> Assignment: Starting at the top of the entries, restate word for word each line up to and including the one with "- right. split;".

Stored data
BEGIN

Lemma write_file_spec (fs : gmap path node) (dir p : path) (name body : string) :
  p = dir ++ [name] → dir ≠ [] → made fs dir → fs !! p = None →
  write_file p body fs = inr (<[p := File body]> fs) ∧
  grows fs (<[p := File body]> fs) dir p.
Proof.
  intros -> Hne Hm HN. unfold write_file. rewrite HN.
  unfold parent. rewrite removelast_last.
  assert (fs !! dir = Some Dir) as Hd by by apply Hm.
  unfold is_dir. rewrite Hd. destruct dir; [done|]. split; [done|].
  intros q. destruct (decide (q = (s :: dir) ++ [name])) as [->|Hq].
  - right. split; [done|]. right. split; [done|]. exists body. by rewrite lookup_insert_eq.
  - left. by rewrite lookup_insert_ne.
Qed.

(** ** One step of a worker *)

Lemma after_probe_no_url (out : path) (s : string) (z x y : Z) (d : Q) :
  tile_url s z x y = None →
  after_probe out s z x y d false = Throw (lookup_error s).
Proof.
  unfold tile_url, after_probe, lookup_error. intros H.
  destruct (TILE_SOURCES !! s) as [t|]; [|done]. cbn in H. by rewrite H.
Qed.

Lemma path_exists_eq (fs fs' : gmap path node) (p : path) :
  fs !! p = fs' !! p → path_exists fs p = path_exists fs' p.
Proof. unfold path_exists. by intros ->. Qed.

Lemma path_exists_false (fs : gmap path node) (p : path) :
  path_exists fs p = false ↔ fs !! p = None.
Proof. unfold path_exists. destruct (fs !! p); naive_solver. Qed.

Lemma world_eta (w : world) : World (w_fs w) (w_net w) (w_stdin w) (w_trace w) = w.
Proof. by destruct w. Qed.

Section Step.
Context (out : path) (fs0 : gmap path node) (net : string → reply).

END

> Solution to this problem:
Lemma write_file_spec (fs : gmap path node) (dir p : path) (name body : string) :
  p = dir ++ [name] → dir ≠ [] → made fs dir → fs !! p = None →
  write_file p body fs = inr (<[p := File body]> fs) ∧
  grows fs (<[p := File body]> fs) dir p.
Proof.
  intros -> Hne Hm HN. unfold write_file. rewrite HN.
  unfold parent. rewrite removelast_last.
  assert (fs !! dir = Some Dir) as Hd by by apply Hm.
  unfold is_dir. rewrite Hd. destruct dir; [done|]. split; [done|].
  intros q. destruct (decide (q = (s :: dir) ++ [name])) as [->|Hq].
  - right. split; [done|]. right. split; [done|]. exists body. by rewrite lookup_insert_eq.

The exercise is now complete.